■ Exercise objective
In the listing that follows, how many lines contain "ResourceCPU"? Give the number only.

====

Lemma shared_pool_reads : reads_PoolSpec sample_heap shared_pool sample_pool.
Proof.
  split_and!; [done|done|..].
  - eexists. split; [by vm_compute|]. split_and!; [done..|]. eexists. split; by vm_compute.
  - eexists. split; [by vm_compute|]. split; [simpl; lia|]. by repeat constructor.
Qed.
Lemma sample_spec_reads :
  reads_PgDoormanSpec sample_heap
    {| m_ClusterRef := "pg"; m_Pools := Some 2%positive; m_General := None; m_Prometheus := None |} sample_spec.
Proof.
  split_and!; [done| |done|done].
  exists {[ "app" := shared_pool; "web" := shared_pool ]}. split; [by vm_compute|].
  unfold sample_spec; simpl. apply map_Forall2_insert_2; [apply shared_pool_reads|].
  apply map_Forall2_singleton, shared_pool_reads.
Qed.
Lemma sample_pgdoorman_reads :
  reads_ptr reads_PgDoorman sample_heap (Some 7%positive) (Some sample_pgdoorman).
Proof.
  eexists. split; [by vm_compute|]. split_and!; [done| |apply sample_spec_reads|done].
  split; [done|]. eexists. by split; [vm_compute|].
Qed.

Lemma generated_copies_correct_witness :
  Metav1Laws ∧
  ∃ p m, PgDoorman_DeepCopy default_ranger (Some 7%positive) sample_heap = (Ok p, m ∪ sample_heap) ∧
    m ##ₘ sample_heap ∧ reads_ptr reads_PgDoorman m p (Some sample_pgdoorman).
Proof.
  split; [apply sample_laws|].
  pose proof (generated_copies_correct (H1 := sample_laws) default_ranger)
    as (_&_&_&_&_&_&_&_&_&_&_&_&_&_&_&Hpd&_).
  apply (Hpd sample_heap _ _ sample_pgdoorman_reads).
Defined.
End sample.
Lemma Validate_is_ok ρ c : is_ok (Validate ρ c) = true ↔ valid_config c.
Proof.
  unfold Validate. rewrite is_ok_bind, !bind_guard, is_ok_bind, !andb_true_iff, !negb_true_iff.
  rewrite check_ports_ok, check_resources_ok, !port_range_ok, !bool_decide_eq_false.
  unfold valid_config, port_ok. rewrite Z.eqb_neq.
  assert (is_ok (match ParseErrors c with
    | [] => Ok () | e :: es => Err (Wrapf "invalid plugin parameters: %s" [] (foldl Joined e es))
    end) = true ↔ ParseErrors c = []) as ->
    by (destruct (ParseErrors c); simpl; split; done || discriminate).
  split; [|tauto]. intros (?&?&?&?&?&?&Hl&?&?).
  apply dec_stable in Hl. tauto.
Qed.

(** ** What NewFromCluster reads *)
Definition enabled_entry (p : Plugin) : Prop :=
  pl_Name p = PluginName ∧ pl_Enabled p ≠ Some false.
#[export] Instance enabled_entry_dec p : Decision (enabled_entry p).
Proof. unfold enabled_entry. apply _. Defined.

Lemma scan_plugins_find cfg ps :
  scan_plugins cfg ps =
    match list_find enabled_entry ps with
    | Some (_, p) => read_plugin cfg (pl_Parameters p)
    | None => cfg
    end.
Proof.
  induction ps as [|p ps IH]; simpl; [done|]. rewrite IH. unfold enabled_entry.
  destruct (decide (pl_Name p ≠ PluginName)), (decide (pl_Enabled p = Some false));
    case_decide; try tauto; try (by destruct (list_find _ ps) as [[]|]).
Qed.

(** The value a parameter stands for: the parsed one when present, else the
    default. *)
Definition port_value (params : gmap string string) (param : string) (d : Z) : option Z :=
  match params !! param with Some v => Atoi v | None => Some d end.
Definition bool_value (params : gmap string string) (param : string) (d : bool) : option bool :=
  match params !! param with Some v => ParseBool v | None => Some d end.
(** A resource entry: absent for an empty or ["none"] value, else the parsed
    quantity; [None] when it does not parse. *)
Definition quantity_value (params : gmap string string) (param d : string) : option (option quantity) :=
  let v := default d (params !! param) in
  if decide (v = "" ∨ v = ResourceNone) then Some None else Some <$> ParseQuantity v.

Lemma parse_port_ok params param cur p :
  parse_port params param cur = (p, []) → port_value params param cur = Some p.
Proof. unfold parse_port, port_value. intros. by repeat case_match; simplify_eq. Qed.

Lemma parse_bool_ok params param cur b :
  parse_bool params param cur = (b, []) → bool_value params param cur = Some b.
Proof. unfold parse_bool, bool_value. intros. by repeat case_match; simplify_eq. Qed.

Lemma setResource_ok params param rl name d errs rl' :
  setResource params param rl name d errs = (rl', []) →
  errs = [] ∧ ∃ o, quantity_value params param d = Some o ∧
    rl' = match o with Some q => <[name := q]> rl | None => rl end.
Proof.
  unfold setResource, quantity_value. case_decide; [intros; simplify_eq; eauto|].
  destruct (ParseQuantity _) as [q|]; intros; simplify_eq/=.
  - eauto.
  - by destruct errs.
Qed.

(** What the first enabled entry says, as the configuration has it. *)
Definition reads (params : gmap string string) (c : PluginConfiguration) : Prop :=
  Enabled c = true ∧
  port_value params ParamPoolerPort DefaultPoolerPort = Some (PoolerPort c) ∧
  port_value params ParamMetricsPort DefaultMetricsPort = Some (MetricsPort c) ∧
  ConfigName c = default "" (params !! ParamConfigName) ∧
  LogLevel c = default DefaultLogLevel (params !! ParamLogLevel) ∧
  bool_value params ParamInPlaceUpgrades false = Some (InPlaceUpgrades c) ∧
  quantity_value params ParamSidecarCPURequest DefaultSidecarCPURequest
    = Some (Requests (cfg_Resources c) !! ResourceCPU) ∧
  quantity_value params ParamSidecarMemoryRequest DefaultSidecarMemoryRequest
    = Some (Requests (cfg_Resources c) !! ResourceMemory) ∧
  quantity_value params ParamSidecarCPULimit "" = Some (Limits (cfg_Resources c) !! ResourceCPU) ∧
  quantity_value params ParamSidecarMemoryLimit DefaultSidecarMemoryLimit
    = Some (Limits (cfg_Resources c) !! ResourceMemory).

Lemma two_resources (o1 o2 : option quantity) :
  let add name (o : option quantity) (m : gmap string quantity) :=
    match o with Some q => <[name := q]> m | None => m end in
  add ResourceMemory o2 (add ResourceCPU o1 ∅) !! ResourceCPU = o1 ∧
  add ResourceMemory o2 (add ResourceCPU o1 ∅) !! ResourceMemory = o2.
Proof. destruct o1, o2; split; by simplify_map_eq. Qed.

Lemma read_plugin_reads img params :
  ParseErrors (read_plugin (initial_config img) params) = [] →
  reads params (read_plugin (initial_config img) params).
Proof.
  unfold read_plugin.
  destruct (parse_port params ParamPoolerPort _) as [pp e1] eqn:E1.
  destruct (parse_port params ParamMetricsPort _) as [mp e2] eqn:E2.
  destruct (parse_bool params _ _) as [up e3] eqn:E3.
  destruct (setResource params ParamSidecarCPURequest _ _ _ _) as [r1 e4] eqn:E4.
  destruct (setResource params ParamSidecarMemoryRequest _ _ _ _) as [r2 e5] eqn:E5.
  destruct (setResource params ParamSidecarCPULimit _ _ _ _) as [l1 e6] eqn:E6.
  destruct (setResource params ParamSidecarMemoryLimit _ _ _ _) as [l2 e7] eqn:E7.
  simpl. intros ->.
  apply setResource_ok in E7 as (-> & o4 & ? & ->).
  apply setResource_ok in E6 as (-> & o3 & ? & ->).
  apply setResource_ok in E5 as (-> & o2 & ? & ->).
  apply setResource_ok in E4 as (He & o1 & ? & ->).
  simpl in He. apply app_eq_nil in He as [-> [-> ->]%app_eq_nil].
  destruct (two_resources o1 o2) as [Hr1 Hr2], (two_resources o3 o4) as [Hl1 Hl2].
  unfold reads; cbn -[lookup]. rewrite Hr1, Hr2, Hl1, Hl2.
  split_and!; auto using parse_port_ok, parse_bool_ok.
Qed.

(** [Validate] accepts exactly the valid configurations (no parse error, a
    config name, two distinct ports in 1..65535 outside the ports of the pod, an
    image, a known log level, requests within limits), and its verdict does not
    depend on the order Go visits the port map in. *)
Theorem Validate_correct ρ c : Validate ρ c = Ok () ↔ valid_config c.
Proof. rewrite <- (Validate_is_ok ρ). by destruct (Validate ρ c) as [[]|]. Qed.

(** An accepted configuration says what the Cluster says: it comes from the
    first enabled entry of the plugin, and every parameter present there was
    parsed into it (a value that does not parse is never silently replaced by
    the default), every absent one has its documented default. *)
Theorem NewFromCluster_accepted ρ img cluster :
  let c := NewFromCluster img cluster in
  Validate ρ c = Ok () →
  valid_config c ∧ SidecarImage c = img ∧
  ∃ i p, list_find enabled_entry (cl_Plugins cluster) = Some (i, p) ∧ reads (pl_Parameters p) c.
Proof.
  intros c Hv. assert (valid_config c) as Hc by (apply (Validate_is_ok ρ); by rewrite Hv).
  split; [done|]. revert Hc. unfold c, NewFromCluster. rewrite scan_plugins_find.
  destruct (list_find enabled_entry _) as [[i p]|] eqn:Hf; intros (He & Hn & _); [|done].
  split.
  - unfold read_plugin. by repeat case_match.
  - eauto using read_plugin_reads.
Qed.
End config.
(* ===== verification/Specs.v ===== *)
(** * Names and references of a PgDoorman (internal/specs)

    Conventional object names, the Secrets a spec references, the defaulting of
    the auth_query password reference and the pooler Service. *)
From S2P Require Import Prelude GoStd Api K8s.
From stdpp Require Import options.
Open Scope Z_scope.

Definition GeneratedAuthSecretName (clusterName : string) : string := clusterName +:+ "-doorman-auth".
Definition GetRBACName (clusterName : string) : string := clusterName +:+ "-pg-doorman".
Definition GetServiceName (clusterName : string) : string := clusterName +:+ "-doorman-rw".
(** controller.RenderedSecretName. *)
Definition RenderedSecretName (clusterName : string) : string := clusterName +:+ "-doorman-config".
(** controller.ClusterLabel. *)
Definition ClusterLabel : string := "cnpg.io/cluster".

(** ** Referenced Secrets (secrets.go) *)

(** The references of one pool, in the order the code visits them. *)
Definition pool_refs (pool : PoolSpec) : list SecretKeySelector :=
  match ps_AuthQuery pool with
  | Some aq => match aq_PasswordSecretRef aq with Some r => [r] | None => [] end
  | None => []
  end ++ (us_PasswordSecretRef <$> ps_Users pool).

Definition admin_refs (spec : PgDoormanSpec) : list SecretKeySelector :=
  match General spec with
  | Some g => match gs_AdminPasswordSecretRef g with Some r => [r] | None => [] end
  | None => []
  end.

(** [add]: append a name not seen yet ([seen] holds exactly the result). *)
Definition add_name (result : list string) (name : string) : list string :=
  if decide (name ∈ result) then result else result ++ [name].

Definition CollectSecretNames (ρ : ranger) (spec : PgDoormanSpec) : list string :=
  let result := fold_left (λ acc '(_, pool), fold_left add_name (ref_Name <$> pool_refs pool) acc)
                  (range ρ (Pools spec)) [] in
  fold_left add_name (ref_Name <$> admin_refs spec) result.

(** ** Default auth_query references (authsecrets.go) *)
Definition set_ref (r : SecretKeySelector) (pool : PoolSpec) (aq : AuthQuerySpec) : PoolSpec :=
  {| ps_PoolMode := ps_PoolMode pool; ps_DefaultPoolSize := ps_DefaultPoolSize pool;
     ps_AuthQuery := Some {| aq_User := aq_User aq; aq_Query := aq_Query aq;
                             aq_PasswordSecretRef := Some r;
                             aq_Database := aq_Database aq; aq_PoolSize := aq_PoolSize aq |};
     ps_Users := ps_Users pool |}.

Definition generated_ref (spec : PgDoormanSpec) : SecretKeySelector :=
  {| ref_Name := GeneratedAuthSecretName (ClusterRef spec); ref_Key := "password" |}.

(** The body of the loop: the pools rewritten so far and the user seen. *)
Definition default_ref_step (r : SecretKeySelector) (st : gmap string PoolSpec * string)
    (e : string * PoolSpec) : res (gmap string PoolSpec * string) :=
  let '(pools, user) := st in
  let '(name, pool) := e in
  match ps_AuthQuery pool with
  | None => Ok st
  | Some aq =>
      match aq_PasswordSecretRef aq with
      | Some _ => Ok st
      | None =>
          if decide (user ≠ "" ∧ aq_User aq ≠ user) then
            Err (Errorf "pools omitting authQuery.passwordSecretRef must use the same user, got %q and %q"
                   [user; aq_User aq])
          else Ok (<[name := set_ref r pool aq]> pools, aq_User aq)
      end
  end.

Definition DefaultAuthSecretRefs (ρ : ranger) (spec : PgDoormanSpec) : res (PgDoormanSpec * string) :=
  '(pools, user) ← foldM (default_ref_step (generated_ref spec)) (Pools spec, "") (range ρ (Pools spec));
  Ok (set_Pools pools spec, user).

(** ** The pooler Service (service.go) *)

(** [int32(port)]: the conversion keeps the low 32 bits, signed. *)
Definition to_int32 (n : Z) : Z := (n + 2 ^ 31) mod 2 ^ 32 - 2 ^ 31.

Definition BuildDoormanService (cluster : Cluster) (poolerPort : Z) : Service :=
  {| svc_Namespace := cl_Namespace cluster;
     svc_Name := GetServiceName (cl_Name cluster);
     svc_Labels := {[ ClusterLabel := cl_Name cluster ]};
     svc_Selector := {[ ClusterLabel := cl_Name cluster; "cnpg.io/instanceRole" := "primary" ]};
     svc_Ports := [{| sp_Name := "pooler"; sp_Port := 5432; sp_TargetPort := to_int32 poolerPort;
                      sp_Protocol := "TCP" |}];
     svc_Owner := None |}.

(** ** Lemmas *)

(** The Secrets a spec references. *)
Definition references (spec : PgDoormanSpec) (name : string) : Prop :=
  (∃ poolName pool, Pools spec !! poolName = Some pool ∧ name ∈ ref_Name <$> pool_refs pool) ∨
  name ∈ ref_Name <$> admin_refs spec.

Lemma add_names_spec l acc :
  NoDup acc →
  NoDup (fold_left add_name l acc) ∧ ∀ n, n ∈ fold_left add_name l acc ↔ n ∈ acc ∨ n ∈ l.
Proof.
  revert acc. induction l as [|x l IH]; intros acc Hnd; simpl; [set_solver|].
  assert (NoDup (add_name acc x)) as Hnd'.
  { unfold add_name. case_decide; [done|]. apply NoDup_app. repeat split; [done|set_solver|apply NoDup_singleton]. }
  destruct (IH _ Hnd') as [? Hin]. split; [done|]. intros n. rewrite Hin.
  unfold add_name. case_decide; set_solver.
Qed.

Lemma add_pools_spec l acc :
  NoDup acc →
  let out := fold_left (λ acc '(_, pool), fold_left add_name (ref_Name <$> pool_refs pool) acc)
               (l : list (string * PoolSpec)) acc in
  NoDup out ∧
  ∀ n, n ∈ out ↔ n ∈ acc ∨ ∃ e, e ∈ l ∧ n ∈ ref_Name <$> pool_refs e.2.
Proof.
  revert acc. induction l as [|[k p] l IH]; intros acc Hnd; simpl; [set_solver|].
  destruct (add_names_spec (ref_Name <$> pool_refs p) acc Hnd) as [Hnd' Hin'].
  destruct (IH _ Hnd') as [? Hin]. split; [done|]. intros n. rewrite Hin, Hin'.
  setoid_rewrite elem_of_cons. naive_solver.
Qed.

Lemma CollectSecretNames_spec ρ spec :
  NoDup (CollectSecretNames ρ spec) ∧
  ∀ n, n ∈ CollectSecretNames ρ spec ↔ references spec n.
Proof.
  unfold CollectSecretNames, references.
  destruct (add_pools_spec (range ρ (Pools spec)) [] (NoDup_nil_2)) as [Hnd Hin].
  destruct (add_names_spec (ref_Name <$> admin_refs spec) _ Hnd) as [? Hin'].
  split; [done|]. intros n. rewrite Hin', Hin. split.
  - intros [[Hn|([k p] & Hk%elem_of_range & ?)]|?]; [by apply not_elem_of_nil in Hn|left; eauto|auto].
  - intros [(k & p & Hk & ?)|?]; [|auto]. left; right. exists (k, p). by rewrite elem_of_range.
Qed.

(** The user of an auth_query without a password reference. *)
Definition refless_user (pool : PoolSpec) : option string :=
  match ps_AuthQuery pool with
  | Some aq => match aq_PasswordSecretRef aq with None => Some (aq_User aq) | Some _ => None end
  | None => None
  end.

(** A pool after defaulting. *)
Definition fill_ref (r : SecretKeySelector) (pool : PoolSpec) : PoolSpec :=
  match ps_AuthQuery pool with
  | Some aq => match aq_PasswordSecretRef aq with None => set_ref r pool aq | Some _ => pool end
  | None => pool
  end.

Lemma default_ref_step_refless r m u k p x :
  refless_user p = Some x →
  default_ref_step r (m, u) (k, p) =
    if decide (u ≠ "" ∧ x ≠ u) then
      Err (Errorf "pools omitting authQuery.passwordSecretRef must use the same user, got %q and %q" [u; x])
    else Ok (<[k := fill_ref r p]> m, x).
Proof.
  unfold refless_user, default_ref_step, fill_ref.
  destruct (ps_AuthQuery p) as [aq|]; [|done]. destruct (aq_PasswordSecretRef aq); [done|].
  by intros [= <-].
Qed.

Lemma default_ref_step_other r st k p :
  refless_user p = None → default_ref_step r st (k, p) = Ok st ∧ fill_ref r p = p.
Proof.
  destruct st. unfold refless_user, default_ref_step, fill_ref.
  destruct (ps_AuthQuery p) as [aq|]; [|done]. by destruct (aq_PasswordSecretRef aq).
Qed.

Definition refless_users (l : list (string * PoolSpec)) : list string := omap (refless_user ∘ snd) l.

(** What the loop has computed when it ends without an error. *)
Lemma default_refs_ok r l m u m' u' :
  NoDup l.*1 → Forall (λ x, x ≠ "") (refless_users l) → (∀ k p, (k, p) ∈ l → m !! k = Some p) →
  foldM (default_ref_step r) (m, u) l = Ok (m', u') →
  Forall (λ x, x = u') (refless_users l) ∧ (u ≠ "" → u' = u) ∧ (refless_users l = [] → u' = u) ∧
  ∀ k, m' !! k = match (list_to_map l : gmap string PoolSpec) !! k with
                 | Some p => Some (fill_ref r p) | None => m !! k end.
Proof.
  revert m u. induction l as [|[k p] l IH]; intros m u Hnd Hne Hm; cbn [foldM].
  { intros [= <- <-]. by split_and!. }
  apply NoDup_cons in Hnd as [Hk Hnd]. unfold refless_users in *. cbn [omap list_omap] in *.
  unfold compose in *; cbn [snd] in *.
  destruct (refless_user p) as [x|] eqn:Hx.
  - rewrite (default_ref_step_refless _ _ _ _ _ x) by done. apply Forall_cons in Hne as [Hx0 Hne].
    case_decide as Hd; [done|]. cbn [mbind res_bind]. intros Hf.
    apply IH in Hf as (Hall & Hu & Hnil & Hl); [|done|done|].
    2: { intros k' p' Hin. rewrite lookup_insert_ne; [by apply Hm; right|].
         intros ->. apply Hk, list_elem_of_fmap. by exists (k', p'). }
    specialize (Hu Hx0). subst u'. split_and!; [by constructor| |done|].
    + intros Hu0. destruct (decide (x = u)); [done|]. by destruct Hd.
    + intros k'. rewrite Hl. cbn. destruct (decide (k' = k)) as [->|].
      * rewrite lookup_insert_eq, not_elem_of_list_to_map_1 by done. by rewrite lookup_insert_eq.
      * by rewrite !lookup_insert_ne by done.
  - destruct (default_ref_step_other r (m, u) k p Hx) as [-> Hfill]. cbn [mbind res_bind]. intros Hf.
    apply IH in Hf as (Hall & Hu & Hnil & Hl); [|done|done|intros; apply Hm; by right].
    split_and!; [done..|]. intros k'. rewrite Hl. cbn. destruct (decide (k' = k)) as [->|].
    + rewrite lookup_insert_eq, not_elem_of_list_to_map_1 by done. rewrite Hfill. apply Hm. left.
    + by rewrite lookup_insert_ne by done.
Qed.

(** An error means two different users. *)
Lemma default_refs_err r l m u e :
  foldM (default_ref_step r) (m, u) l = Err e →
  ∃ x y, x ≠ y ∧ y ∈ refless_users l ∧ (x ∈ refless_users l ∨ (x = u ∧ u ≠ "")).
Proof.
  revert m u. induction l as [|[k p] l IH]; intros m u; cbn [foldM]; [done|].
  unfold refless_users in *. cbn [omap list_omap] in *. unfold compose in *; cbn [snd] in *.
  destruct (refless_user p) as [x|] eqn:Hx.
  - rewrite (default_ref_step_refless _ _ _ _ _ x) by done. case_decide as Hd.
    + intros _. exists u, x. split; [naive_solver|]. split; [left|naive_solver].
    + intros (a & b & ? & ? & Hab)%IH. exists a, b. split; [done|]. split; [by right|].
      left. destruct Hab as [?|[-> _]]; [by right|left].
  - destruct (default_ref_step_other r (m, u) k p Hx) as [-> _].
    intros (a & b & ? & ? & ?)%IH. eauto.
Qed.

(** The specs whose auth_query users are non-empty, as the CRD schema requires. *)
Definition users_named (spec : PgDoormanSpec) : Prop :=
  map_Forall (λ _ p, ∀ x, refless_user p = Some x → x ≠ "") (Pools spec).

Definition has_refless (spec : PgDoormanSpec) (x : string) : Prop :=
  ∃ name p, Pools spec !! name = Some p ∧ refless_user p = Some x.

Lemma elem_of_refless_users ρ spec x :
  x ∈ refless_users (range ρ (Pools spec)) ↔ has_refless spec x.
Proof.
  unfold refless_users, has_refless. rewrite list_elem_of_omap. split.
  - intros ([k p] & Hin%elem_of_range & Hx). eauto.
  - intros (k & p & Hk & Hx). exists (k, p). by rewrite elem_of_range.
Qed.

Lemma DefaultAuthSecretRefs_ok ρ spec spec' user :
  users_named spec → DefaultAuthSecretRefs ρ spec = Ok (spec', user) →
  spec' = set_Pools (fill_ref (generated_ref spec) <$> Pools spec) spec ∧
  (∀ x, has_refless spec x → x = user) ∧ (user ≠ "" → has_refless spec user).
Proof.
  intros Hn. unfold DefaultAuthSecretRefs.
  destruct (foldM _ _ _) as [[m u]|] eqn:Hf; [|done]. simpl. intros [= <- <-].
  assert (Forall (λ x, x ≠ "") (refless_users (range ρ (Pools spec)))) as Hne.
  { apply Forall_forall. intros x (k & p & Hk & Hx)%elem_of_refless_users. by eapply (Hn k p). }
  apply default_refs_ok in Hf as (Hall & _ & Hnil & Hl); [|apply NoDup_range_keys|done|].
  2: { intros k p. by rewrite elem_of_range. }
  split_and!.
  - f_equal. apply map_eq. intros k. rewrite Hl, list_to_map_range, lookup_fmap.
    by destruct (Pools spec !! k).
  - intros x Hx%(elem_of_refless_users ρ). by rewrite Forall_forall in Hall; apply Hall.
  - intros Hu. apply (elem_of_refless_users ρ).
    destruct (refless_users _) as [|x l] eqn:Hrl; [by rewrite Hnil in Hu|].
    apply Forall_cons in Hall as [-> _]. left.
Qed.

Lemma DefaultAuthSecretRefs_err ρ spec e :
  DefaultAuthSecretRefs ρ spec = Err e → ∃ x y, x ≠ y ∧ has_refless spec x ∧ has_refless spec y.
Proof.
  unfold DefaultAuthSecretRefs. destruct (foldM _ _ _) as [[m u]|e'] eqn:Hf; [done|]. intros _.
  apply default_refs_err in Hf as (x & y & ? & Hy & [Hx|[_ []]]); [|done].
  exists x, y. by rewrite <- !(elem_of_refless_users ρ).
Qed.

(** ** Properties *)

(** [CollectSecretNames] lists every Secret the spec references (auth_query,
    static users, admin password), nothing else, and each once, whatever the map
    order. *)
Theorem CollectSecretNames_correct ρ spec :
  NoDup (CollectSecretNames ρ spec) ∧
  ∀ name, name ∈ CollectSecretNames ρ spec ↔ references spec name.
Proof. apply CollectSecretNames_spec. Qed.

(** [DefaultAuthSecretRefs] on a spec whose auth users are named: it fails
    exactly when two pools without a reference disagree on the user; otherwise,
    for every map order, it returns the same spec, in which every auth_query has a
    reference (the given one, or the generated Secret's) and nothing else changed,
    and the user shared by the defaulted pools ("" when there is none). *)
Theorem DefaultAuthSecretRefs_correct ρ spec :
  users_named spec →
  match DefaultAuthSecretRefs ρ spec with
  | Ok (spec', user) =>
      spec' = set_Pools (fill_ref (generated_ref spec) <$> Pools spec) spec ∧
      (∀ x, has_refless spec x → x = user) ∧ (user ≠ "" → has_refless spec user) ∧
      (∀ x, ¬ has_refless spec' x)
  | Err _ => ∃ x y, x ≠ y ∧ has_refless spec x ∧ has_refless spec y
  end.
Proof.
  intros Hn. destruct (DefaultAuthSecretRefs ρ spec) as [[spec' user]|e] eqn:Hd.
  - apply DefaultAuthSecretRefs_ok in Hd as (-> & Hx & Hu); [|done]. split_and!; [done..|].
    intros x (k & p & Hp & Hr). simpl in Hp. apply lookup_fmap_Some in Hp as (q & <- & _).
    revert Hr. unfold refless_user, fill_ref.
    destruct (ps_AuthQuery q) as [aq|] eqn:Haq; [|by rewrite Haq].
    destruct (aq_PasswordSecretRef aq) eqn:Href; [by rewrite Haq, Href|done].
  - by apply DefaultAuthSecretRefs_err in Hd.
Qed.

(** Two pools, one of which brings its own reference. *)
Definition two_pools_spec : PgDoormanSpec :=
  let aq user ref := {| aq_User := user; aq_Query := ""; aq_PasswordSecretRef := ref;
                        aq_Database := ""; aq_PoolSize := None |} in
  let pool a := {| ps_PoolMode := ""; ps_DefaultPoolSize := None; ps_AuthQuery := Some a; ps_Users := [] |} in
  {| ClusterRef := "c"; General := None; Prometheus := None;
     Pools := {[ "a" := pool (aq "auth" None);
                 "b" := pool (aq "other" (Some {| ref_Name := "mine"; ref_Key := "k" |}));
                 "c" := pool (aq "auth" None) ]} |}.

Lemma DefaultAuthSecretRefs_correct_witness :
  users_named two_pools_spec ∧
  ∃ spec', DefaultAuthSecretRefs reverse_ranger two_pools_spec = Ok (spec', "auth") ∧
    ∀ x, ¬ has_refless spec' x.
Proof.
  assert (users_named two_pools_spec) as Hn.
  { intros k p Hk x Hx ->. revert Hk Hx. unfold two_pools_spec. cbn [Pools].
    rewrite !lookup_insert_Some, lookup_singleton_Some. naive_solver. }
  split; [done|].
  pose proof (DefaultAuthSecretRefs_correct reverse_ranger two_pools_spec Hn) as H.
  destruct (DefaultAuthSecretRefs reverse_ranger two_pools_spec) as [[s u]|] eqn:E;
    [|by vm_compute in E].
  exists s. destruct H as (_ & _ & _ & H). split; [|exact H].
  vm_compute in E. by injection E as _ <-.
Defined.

====

■ Response to this task
4